Collected data
- - -

(** A successful validation of a supplied string stores a string of seven
    characters in rgb mode and of nine in rgba mode. *)
Lemma fromClient_stored_length self name data v self' :
  data !! name = Some (VStr v) ->
  fromClient self name data = Ret (None, self') ->
  exists s, self' = set_value self s /\
    ((mode self = "rgb" /\ String.length s = 7) \/
     (mode self = "rgba" /\ String.length s = 9)).
Proof.
  intros Hd. unfold fromClient. rewrite Hd.
  destruct (negb _ && negb _) eqn:Hm; [discriminate|]. simpl.
  destruct (1 <? _)%nat; [discriminate|].
  destruct (negb (PyStr.all_in _ _)); [discriminate|].
  destruct (mode self =? "rgb")%string eqn:Hrgb.
  { apply String.eqb_eq in Hrgb. intros H.
    apply fromClient_rgb_stored in H as (s & -> & Hs). eauto. }
  destruct (mode self =? "rgba")%string eqn:Hrgba; [|discriminate Hm].
  apply String.eqb_eq in Hrgba. intros H.
  apply fromClient_rgba_stored in H as (s & -> & Hs). eauto.
Qed.

Lemma lower_ascii_hexchar c : PyStr.mem c hexchars = true -> PyStr.lower_ascii c = c.
Proof.
  unfold hexchars. simpl. intros H.
  repeat (apply orb_true_iff in H as [H|H];
          [apply Ascii.eqb_eq in H; subst c; reflexivity|]).
  discriminate.
Qed.

(** Lowering leaves a string over the colour alphabet as it is. *)
Lemma lower_hexchars v : PyStr.all_in hexchars v = true -> PyStr.lower v = v.
Proof.
  induction v as [|c v IH]; [reflexivity|]. simpl PyStr.all_in.
  intros [Hc Hv]%andb_true_iff. simpl. rewrite IH by assumption.
  f_equal. by apply lower_ascii_hexchar.
Qed.

Lemma count_le_length c v : PyStr.count c v <= String.length v.
Proof. induction v as [|d v IH]; simpl; [lia|]. destruct (Ascii.eqb d c); lia. Qed.

(** In rgb mode three or six hex digits, with at most one ['#'] anywhere, are
    always accepted. *)
Lemma fromClient_rgb_digits_accepted self v :
  PyStr.count "#" v <= 1 ->
  digit_count v = 3 \/ digit_count v = 6 ->
  exists s, fromClient_rgb self v = Ret (None, set_value self s).
Proof.
  unfold digit_count. intros Hc Hd.
  pose proof (count_le_length "#" v) as Hle.
  assert (String.length v = 3 \/ String.length v = 4
          \/ String.length v = 6 \/ String.length v = 7) as Hlen by lia.
  clear Hc Hd Hle. unfold fromClient_rgb.
  destruct Hlen as [H|[H|[H|H]]].
  - destruct v as [|a [|b [|c [|? ?]]]]; try discriminate H. simpl. eexists; reflexivity.
  - destruct v as [|a [|b [|c [|d [|? ?]]]]]; try discriminate H. simpl. eexists; reflexivity.
  - repeat (rewrite !H; simpl). eexists; reflexivity.
  - repeat (rewrite !H; simpl). eexists; reflexivity.
Qed.

(** C1 (the code departs from the claim): in rgb mode the input ["abcd"] is
    made of characters of the colour alphabet, has no ['#'] and four hex digits;
    the claim asks for the failure "Invalid value entered", but validation
    succeeds and stores ["abbccdd"], which does not start with ['#']. *)
Theorem C1_rgb_four_digits_stored :
  PyStr.all_in hexchars "abcd" = true /\
  PyStr.count "#" "abcd" = 0 /\
  digit_count "abcd" = 4 /\
  fromClient (mkColorBone "rgb" VNone) "color" {[ "color" := VStr "abcd" ]}
  = Ret (None, mkColorBone "rgb" (VStr "abbccdd")).
Proof. repeat split; vm_compute; reflexivity. Qed.

(** C2 (the code departs from the claim): in rgba mode nine hex digits without
    ['#'] are accepted and stored as they are, so the stored value has nine
    characters but no leading ['#']. *)
Theorem C2_rgba_nine_digits_stored :
  fromClient (mkColorBone "rgba" VNone) "color" {[ "color" := VStr "123456789" ]}
  = Ret (None, mkColorBone "rgba" (VStr "123456789")) /\
  PyStr.startswith "123456789" "#" = false.
Proof. split; vm_compute; reflexivity. Qed.

(** C3 (as claimed, refuted): the claim speaks of every mode, but the mode
    is tested before the value: a bone whose mode is "hsl" answers
    "Invalid mode selected" also when the field's name is absent. *)
Lemma C3_invalid_mode_counterexample :
  ~ (forall (self : colorBone) (name : string) (data : gmap string pyval),
       data !! name = None -> fromClient self name data = Ret (None, self)).
Proof.
  intros H.
  specialize (H (mkColorBone "hsl" VNone) "color" ∅ (lookup_empty _)).
  vm_compute in H. discriminate H.
Qed.

(** C3 (amended): when the field's name is absent from the request data,
    [fromClient] of a bone in mode rgb or rgba returns no error, and of a
    bone in any other mode returns "Invalid mode selected"; in both cases the
    bone, and so its value slot, is left unchanged. *)
Theorem C3_absent_value_no_change (self : colorBone) (name : string)
    (data : gmap string pyval) :
  data !! name = None ->
  (valid_mode self -> fromClient self name data = Ret (None, self)) /\
  (~ valid_mode self ->
   fromClient self name data = Ret (Some "Invalid mode selected", self)).
Proof.
  intros Hd. unfold fromClient, valid_mode. rewrite Hd. split.
  - intros [-> | ->]; reflexivity.
  - intros Hm.
    destruct (String.eqb_spec (mode self) "rgb") as [E|_]; [tauto|].
    destruct (String.eqb_spec (mode self) "rgba") as [E|_]; [tauto|].
    reflexivity.
Qed.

- - -

- Aim of the exercise -
The expected output is the exact run of lines from the start of the entries through the line with "clear Hc Hd Hle. unfold fromClient_rgb.", inclusive.

- Exercise solution -
(** A successful validation of a supplied string stores a string of seven
    characters in rgb mode and of nine in rgba mode. *)
Lemma fromClient_stored_length self name data v self' :
  data !! name = Some (VStr v) ->
  fromClient self name data = Ret (None, self') ->
  exists s, self' = set_value self s /\
    ((mode self = "rgb" /\ String.length s = 7) \/
     (mode self = "rgba" /\ String.length s = 9)).
Proof.
  intros Hd. unfold fromClient. rewrite Hd.
  destruct (negb _ && negb _) eqn:Hm; [discriminate|]. simpl.
  destruct (1 <? _)%nat; [discriminate|].
  destruct (negb (PyStr.all_in _ _)); [discriminate|].
  destruct (mode self =? "rgb")%string eqn:Hrgb.
  { apply String.eqb_eq in Hrgb. intros H.
    apply fromClient_rgb_stored in H as (s & -> & Hs). eauto. }
  destruct (mode self =? "rgba")%string eqn:Hrgba; [|discriminate Hm].
  apply String.eqb_eq in Hrgba. intros H.
  apply fromClient_rgba_stored in H as (s & -> & Hs). eauto.
Qed.

Lemma lower_ascii_hexchar c : PyStr.mem c hexchars = true -> PyStr.lower_ascii c = c.
Proof.
  unfold hexchars. simpl. intros H.
  repeat (apply orb_true_iff in H as [H|H];
          [apply Ascii.eqb_eq in H; subst c; reflexivity|]).
  discriminate.
Qed.

(** Lowering leaves a string over the colour alphabet as it is. *)
Lemma lower_hexchars v : PyStr.all_in hexchars v = true -> PyStr.lower v = v.
Proof.
  induction v as [|c v IH]; [reflexivity|]. simpl PyStr.all_in.
  intros [Hc Hv]%andb_true_iff. simpl. rewrite IH by assumption.
  f_equal. by apply lower_ascii_hexchar.
Qed.

Lemma count_le_length c v : PyStr.count c v <= String.length v.
Proof. induction v as [|d v IH]; simpl; [lia|]. destruct (Ascii.eqb d c); lia. Qed.

(** In rgb mode three or six hex digits, with at most one ['#'] anywhere, are
    always accepted. *)
Lemma fromClient_rgb_digits_accepted self v :
  PyStr.count "#" v <= 1 ->
  digit_count v = 3 \/ digit_count v = 6 ->
  exists s, fromClient_rgb self v = Ret (None, set_value self s).
Proof.
  unfold digit_count. intros Hc Hd.
  pose proof (count_le_length "#" v) as Hle.
  assert (String.length v = 3 \/ String.length v = 4
          \/ String.length v = 6 \/ String.length v = 7) as Hlen by lia.
  clear Hc Hd Hle. unfold fromClient_rgb.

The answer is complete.